▸ **DATA RECORDS**

Lemma region_token ph t : region ph = Some t -> token_of ph = Some t.
Proof. by destruct ph. Qed.

(** ** Mutual exclusion while no lock is stale *)

Record exclusive (w : world) : Prop := {
  ex_fresh p t : token_of (phase_of w p) = Some t -> (t < w_next w)%nat;
  ex_unique p q t : token_of (phase_of w p) = Some t -> token_of (phase_of w q) = Some t -> p = q;
  ex_judged p : judged (phase_of w p) = false;
  ex_owner p t : region (phase_of w p) = Some t -> lf_token <$> w_lock w = Some t
}.

(** A process goes on with the token it has, or gives it up. *)
Lemma exclusive_move w p ph l :
  exclusive w ->
  (forall t, token_of ph = Some t -> token_of (phase_of w p) = Some t) -> judged ph = false ->
  (forall t, region ph = Some t -> lf_token <$> l = Some t) ->
  (forall q t, q <> p -> region (phase_of w q) = Some t -> lf_token <$> l = Some t) ->
  exclusive (move p ph (set_lock l w)).
Proof.
  intros [Hf Hu Hj Ho] Ht Hjp Hr Hl. assert (Hphase : forall q, phase_of (set_lock l w) q = phase_of w q) by done.
  assert (Htok : forall q t, token_of (phase_of (move p ph (set_lock l w)) q) = Some t ->
    token_of (phase_of w q) = Some t).
  { intros q t. rewrite phase_of_move, Hphase. destruct (decide (q = p)) as [->|]; auto. }
  split.
  - intros q t Hq. by apply (Hf q), Htok.
  - intros q q' t Hq Hq'. by apply (Hu q q' t); apply Htok.
  - intros q. rewrite phase_of_move, Hphase. by destruct (decide (q = p)).
  - intros q t. rewrite phase_of_move, Hphase. cbn. destruct (decide (q = p)) as [->|Hne]; [apply Hr|].
    by apply Hl.
Qed.

Lemma set_lock_id w : set_lock (w_lock w) w = w.
Proof. by destruct w. Qed.

(** The same, the lock being as it was. *)
Lemma exclusive_phase w p ph :
  exclusive w ->
  (forall t, token_of ph = Some t -> token_of (phase_of w p) = Some t) -> judged ph = false ->
  (forall t, region ph = Some t -> region (phase_of w p) = Some t) -> exclusive (move p ph w).
Proof.
  intros Hw Ht Hj Hr. rewrite <- (set_lock_id w) at 1. apply exclusive_move; [done|done|done| |].
  - intros t Hp. by apply (ex_owner w Hw p), Hr.
  - intros q t _ Hq. by apply (ex_owner w Hw q).
Qed.
(* ===== verification/UnaryCalls.v ===== *)
(** * Calls of the server ([packages/client/src/protobuf_ts/utils.ts],
      [session.ts], [viewport.ts] and the queries of [change.ts] there)

    Every function of these files sends one request and turns what the
    callback receives into a result.  [rpc] has the requests with the type of
    their replies; the channel is the class [Transport].  The calls that can
    be cancelled and the ones with a time limit of their own are event
    machines.

    [log] calls are left out: they write to a log and return. *)

From S2P Require Import Prelude SafeInt JsText EditDiff EditSession History Search SessionApi.

(** ** Errors ([utils.ts])

    Here an error is kept whole: the status code of a failed call is looked
    for along the causes. *)
Inductive js_error := JsError {
  err_name : string;
  err_message : jsstring;
  err_code : option Z;
  err_cause : option js_error
}.

(** What is thrown: an [Error] or a string. *)
Inductive thrown := ThrownError (e : js_error) | ThrownString (s : jsstring).

Definition new_error (message : jsstring) : js_error := JsError "Error" message None None.

Definition makeWrappedError (fn : string) (error : thrown) : js_error :=
  let message := match error with ThrownError e => err_message e | ThrownString s => s end in
  JsError "Error" (js fn ++ js " error: " ++ message) None
    (match error with ThrownError e => Some e | ThrownString _ => None end).

Definition makeCancellationError (fn : string) : js_error :=
  JsError "AbortError" (js fn ++ js " error: cancelled") None None.

(** The callback of a call gets an error or what may be a response. *)
Inductive outcome (R : Type) := CallFailed (e : js_error) | CallReplied (r : option R).
Arguments CallFailed {R} e.
Arguments CallReplied {R} r.

Definition requireResponse {R} (fn : string) (response : option R) : js_error + R :=
  match response with
  | None => inl (new_error (js fn ++ js " error: empty response"))
  | Some r => inr r
  end.

Definition getSingleId (fn : string) (response : option jsstring) : js_error + jsstring :=
  requireResponse fn response.

Definition sum_bind {E A B} (x : E + A) (f : A -> E + B) : E + B :=
  match x with inl e => inl e | inr a => f a end.
Definition sum_fmap {E A B} (f : A -> B) (x : E + A) : E + B := sum_bind x (fun a => inr (f a)).

(** [if (err) reject(wrapped) else try { resolve(extract(response)) } catch
    (error) { reject(wrapped) }] *)
Definition settle {R A} (fn : string) (extract : option R -> js_error + A) (o : outcome R)
  : js_error + A :=
  match o with
  | CallFailed err => inl (makeWrappedError fn (ThrownError err))
  | CallReplied response =>
      match extract response with
      | inr value => inr value
      | inl error => inl (makeWrappedError fn (ThrownError error))
      end
  end.

(** [if (!response) reject(makeWrappedError(fn, 'empty response'))], as
    [viewport.ts] has it. *)
Definition settle_checked {R A} (fn : string) (extract : R -> A) (o : outcome R) : js_error + A :=
  match o with
  | CallFailed err => inl (makeWrappedError fn (ThrownError err))
  | CallReplied None => inl (makeWrappedError fn (ThrownString (js "empty response")))
  | CallReplied (Some response) => inr (extract response)
  end.
(* ===== verification/AiReplay.v ===== *)
(** * Replaying change logs ([packages/ai/src/service.ts])

    [previewChangeLog], [applyChangeLog] and [exportChangeLog] of the
    toolkit: a log is checked and compared with the session, its entries are
    sent in order, in transactions of at most 1024, and a replay that fails
    is rolled back to the change count it began at.

    The edits are those of [EditSession], the other calls those of
    [SessionCalls]; [parsed.entries()] is read twice, first to check the
    ranges and then to replay, and a file may have changed in between. *)

From stdpp Require Import sorting.
From S2P Require Import Prelude SafeInt JsText JsValue EditDiff EditSession History Search SessionApi UnaryCalls SessionCalls ChangeLogCodec ChangeLogExportFile AiToolkit.

Open Scope call_scope.

(** ** Integers *)

Definition not_int64 : exn := plain_error "must be a non-negative int64".

Definition parseNonNegativeInt64 (value : jsval) : result Z :=
  parsed ← match value with
    | JBigInt z => Ok z
    | JNumber (NInt z) => if safeZ z then Ok z
        else Throw (plain_error "must be a non-negative safe integer or decimal int64 string")
    | JNumber _ => Throw (plain_error "must be a non-negative safe integer or decimal int64 string")
    | JString s => if canonical_decimal s then Ok (decimal_value s) else Throw not_int64
    | _ => Throw not_int64
    end;
  if (parsed <? 0) || (MAX_INT64 <? parsed)
  then Throw (plain_error "must be in the non-negative int64 range") else Ok parsed.

Definition int64ToSafeNumber (value : Z) : result Z :=
  if MAX_SAFE_INTEGER <? value
  then Throw (plain_error "exceeds the current OmegaEdit TypeScript transport safe integer range")
  else Ok value.

Definition normalizeNonNegativeInt64ForClient (value : jsval) : result Z :=
  z ← parseNonNegativeInt64 value; int64ToSafeNumber z.

Definition int64ToDecimal (value : jsval) : result jsstring :=
  z ← parseNonNegativeInt64 value; Ok (decimal_string z).

(** ** Fingerprints *)

Definition decimal_fingerprint (n : Z) (d : ContentDigest) (pluginId : jsstring)
  : result NormalizedChangeLogFingerprint :=
  byteLength ← int64ToDecimal (JNumber (NInt n));
  Ok (mkFingerprint byteLength
    (mkDigest pluginId (toLowerCase (cd_algorithm d)) (toLowerCase (cd_value d)))).

(** The plugin of a normalized fingerprint is never missing. *)
Definition fingerprintsMatch (actual expected : NormalizedChangeLogFingerprint) : result bool :=
  a ← int64ToDecimal (JString (fp_byteLength actual));
  e ← int64ToDecimal (JString (fp_byteLength expected));
  Ok (bool_decide (a = e) &&
      bool_decide (d_pluginId (fp_digest actual) = d_pluginId (fp_digest expected)) &&
      bool_decide (d_algorithm (fp_digest actual) = d_algorithm (fp_digest expected)) &&
      bool_decide (d_value (fp_digest actual) = d_value (fp_digest expected))).

(** ** Logs *)

(** A prepared log: the result of the scan, and what the [k]-th reading of the
    entries yields and how it ends. *)
Record ParsedChangeLog := mkParsed {
  pl_scan : ChangeLogScanResult;
  pl_entries : nat -> list NormalizedChangeLogEntry * result unit
}.

(** A document in memory is read alike every time. *)
Definition parsed_document (prepared : ChangeLogScanResult * list NormalizedChangeLogEntry)
  : ParsedChangeLog :=
  mkParsed prepared.1 (fun _ => (prepared.2, Ok tt)).
(* ===== verification/AiExport.v ===== *)
(** * Exporting change logs ([packages/ai/src/service.ts])

    What the toolkit reports of a session: the change log it exports, the
    descriptors of transforms with their canonical options, checkpoints and
    status.

    [exportChangeLog] asks for the details of every change by its serial,
    refuses a log with gaps, and compares the session before and after.  Its
    export to a file hands the same entries to [ChangeLogFiles], and the
    optimised export is that of [ChangeLogExportFile]; what is modelled here
    is the export that is returned. *)

From stdpp Require Import sorting.
From S2P Require Import Prelude SafeInt JsText JsValue EditDiff EditSession History SessionApi UnaryCalls SessionCalls ChangeLogCodec ChangeLogDocument ChangeLogFiles ChangeLogExportFile RangeMap AiToolkit AiReplay.

Open Scope call_scope.

(** ** Text *)

(** [Buffer.toString('utf8')] *)
Definition toString_utf8 (bs : bytes) : jsstring := flat_map utf16_point (Utf8Lossy.points Utf8Lossy.idle bs).

Definition MAX_CHANGE_LOG_JSON_NESTING : Z := 256.

(** The loop of [assertJsonNestingLimit], over code units: the characters it
    looks for are never part of a pair. *)
Fixpoint nesting_loop (depth : Z) (inString escaped : bool) (text : jsstring) : result unit :=
  match text with
  | [] => Ok tt
  | ch :: text =>
      if inString then
        if escaped then nesting_loop depth true false text
        else if ch =? 92 then nesting_loop depth true true text
        else nesting_loop depth (negb (ch =? 34)) false text
      else if ch =? 34 then nesting_loop depth true escaped text
      else if (ch =? 123) || (ch =? 91) then
        if MAX_CHANGE_LOG_JSON_NESTING <? depth + 1 then Throw (plain_error "Change log JSON nesting exceeds 256 levels")
        else nesting_loop (depth + 1) false escaped text
      else if (ch =? 125) || (ch =? 93) then nesting_loop (Z.max 0 (depth - 1)) false escaped text
      else nesting_loop depth false escaped text
  end.

Definition assertJsonNestingLimit (text : jsstring) : result unit := nesting_loop 0 false false text.

(** ** Options of transforms *)

Section Options.
Context `{JsonRuntime}.

Definition parseJsonObject (text : jsstring) (name : string) : result jsobject :=
  _ ← assertJsonNestingLimit text;
  match JSON_parse text with
  | None => Throw (plain_error (name ++ " must be valid JSON")%string)
  | Some parsed =>
      match as_record parsed with
      | Some o => Ok o
      | None => Throw (plain_error (name ++ " must be a JSON object")%string)
      end
  end.

Definition transformOptionsToJson (args : jsobject) : option jsstring :=
  if (0 <? length args)%nat then Some (JSON_stringify args) else None.

Definition parseTransformPrimitiveDescriptor (dataBytes : bytes) (name : string)
  : result ChangeLogTransformDescriptor :=
  if (length dataBytes =? 0)%nat then Throw (plain_error (name ++ " requires data")%string)
  else
    descriptor ← parseJsonObject (toString_utf8 dataBytes) name;
    match as_string (get (js "transformId") descriptor) with
    | None => Throw (plain_error (name ++ " requires transformId")%string)
    | Some tid =>
        if (length (trim tid) =? 0)%nat then Throw (plain_error (name ++ " requires transformId")%string)
        else
          let args := get (js "args") descriptor in
          match as_record (if is_undefined args then JObject [] else args) with
          | None => Throw (plain_error (name ++ " args must be a JSON object")%string)
          | Some args => Ok (mkDescriptor (trim tid) (transformOptionsToJson args))
          end
    end.
(* ===== verification/AiTools.v ===== *)
(** * The tools of the assistant ([packages/ai/src/mcp.ts], [cli.ts])

    The MCP server and the command line turn what an assistant wrote, JSON
    arguments or options, into calls of the toolkit.  [tool_request] is such a
    call; [tool_arguments] and [runCommand] are the two ways to one.
    [run_file] is the one-shot tool, which runs a pipeline in a session that
    is always destroyed.

    The toolkit is the class [Toolkit]: what a call does and returns.  Its
    operations are modelled in [AiToolkit], [AiReplay] and [AiExport]. *)

From S2P Require Import Prelude JsText JsValue EditDiff UnaryCalls SessionCalls AiToolkit.

Open Scope call_scope.

(** ** Calls of the toolkit *)

Inductive tool_request :=
  | CreateSession (filePath sessionId checkpointDirectory : jsstring)
  | DestroySession (sessionId : jsstring)
  | SessionStatus (sessionId : jsstring)
  | AssistantContext (sessionId : jsstring) (filePath : option jsstring)
  | CreateCheckpoint (sessionId : jsstring)
  | RollbackCheckpoint (sessionId : jsstring)
  | RestoreCheckpoint (sessionId : jsstring)
  | ExportChangeLog (sessionId : jsstring) (outputPath : option jsstring) (overwriteExisting optimize : bool)
  | PreviewChangeLog (sessionId : jsstring) (inputPath : option jsstring) (changes : option jsobject)
  | ApplyChangeLog (sessionId : jsstring) (inputPath : option jsstring) (changes : option jsobject) (dryRun : bool)
  | ReadRange (sessionId : jsstring) (offset length : Z)
  | ProfileRange (sessionId : jsstring) (offset length : Z)
  | Search (sessionId : jsstring) (pattern : bytes) (offset length limit : Z) (caseInsensitive reverse : bool)
  | ReplaceSession (sessionId : jsstring) (pattern replacement : bytes) (offset length limit : Z)
      (caseInsensitive reverse : bool) (frontToBack : option bool) (overwriteOnly : bool)
  | ListTransformPlugins
  | ApplyTransformPlugin (sessionId pluginId : jsstring) (offset length : Z) (optionsJson : option jsstring)
  | PreviewPatch (sessionId : jsstring) (request : PatchRequest)
  | ApplyPatch (sessionId : jsstring) (request : PatchRequest)
  | UndoCall (sessionId : jsstring)
  | RedoCall (sessionId : jsstring)
  | SaveSession (sessionId outputPath : jsstring) (overwriteExisting : bool)
  | ExportRange (sessionId : jsstring) (offset length : Z) (outputPath : jsstring) (overwriteExisting : bool)
  | ServerInfo
  | StartServer
  | StopServer.
(** A line keeps the flags, or sets them for what it is. *)
Lemma line_flags s line :
  let s' := (on_line s line).1 in
  (initializes line = true /\ initializeComplete s' = true /\ receivedInitializedNotification s' = false) \/
  (initializes line = false /\ initializeComplete s' = initializeComplete s /\
   (receivedInitializedNotification s' = receivedInitializedNotification s \/
    notifies line = true /\ initializeComplete s = true)).
Proof.
  unfold on_line, initializes, notifies. destruct (read_message line) as [| | |id|id method params]; try (right; by auto).
  unfold on_request, on_initialize, on_cancelled, on_tool_call. destruct (is_method method "initialize").
  { destruct (getString params "protocolVersion"); cbn; [by left|right; auto]. }
  cbn [andb]. right. split; [done|]. destruct (is_method method "notifications/initialized").
  { destruct (initializeComplete s) eqn:E; cbn; auto. }
  repeat case_match; cbn; auto.
Qed.

Lemma line_introduced s l line : introduced_as s l -> introduced_as (on_line s line).1 (l ++ [line]).
Proof.
  intros [Hi Hr]. destruct (line_flags s line) as [(Hl & E1 & E2)|(Hl & E1 & [E2|[Hn Hc]])].
  - split; [|by rewrite E2]. intros _. exists l, line, []. by repeat constructor.
  - split; rewrite ?E1, ?E2; intros E; [apply introduced_more|apply shaken_more]; auto.
  - split; [rewrite E1; intros E; apply introduced_more; auto|]. intros _. apply notified; auto.
Qed.

Lemma end_flags s call e l : introduced_as s l -> introduced_as (on_end s call e).1 l.
Proof. unfold on_end. by case_match. Qed.
Lemma decode_first_utf16 bs le text n : Forall is_byte bs -> decodeFirstUtf16 bs le = Some (text, n) ->
  (0 < n <= length bs)%nat /\ text <> [] /\ firstUnicodeCharacter text = text /\
  encodeUtf16Character text le = Ok (bytesToHex (take n bs)).
Proof.
  intros Hb. unfold decodeFirstUtf16. destruct (Nat.ltb_spec (length bs) 2) as [|H2]; [done|].
  pose proof (get_uint_range 2 le bs Hb H2) as Hr. change (2 ^ (8 * Z.of_nat 2)) with 65536 in Hr.
  assert (Hset : forall z (l : list Z), Forall is_byte l -> (2 <= length l)%nat -> z = get_uint 2 le l -> set_uint 2 le z = take 2 l).
  { intros z l Hlb Hl ->. apply set_get_uint; [done..|]. apply Z.mod_small. by apply get_uint_range. }
  destruct (high_surrogate (get_uint 2 le bs)) eqn:Eh.
  - destruct (Nat.ltb_spec (length bs) 4) as [|H4]; [done|]. destruct (low_surrogate (get_uint 2 le (drop 2 bs))) eqn:El; [|done].
    cbn [negb]. intros [= <- <-]. set (hi := get_uint 2 le bs) in *. set (lo := get_uint 2 le (drop 2 bs)) in *.
    rewrite Z.shiftl_mul_pow2 by lia. change (2 ^ 10) with 1024.
    set (p := 65536 + (hi - 55296) * 1024 + (lo - 56320)).
    assert (Hh : 55296 <= hi <= 56319) by (unfold high_surrogate in Eh; lia).
    assert (Hlo : 56320 <= lo <= 57343) by (unfold low_surrogate in El; lia).
    assert (Hp : scalar p) by (unfold scalar, p; lia).
    destruct (character_whole p Hp) as (Hf & Hne & _ & Hc). split; [lia|]. split; [done|]. split; [done|].
    unfold encodeUtf16Character. rewrite Hf. destruct (utf16_point p) as [|c t] eqn:E; [done|]. rewrite Hc.
    rewrite (proj2 (Z.leb_gt p 65535)) by (unfold p; lia). rewrite Z.shiftr_div_pow2 by lia. change 1023 with (Z.ones 10).
    rewrite Z.land_ones by lia. change (2 ^ 10) with 1024.
    replace (p - 65536) with ((lo - 56320) + (hi - 55296) * 1024) by (unfold p; lia).
    rewrite Z.div_add, Z.mod_add, Z.div_small, Z.mod_small by lia. cbn [flat_map]. rewrite app_nil_r. do 2 f_equal.
    rewrite (Hset _ bs Hb H2) by lia. rewrite (Hset _ (drop 2 bs)); [by apply take_pair|by apply Forall_drop|rewrite length_drop; lia|lia].
  - destruct (low_surrogate (get_uint 2 le bs)) eqn:El; [done|]. intros [= <- <-]. set (u := get_uint 2 le bs) in *.
    assert (Hp : scalar u) by (unfold scalar, high_surrogate, low_surrogate in *; lia).
    assert (Hu : utf16_point u = [u]) by (unfold utf16_point; by rewrite (proj2 (Z.ltb_lt u 65536)) by lia).
    destruct (character_whole u Hp) as (Hf & Hne & _ & Hc). rewrite Hu in *. split; [lia|]. split; [done|]. split; [done|].
    unfold encodeUtf16Character. rewrite Hf, Hc. rewrite (proj2 (Z.leb_le u 65535)) by lia. cbn [flat_map]. rewrite app_nil_r.
    by rewrite (Hset u bs Hb H2).
Qed.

▸ **THE TASK**
Every line above that includes the word "trim" should be listed.

▸ **RESULT OF THE EXERCISE**
        if (length (trim tid) =? 0)%nat then Throw (plain_error (name ++ " requires transformId")%string)
          | Some args => Ok (mkDescriptor (trim tid) (transformOptionsToJson args))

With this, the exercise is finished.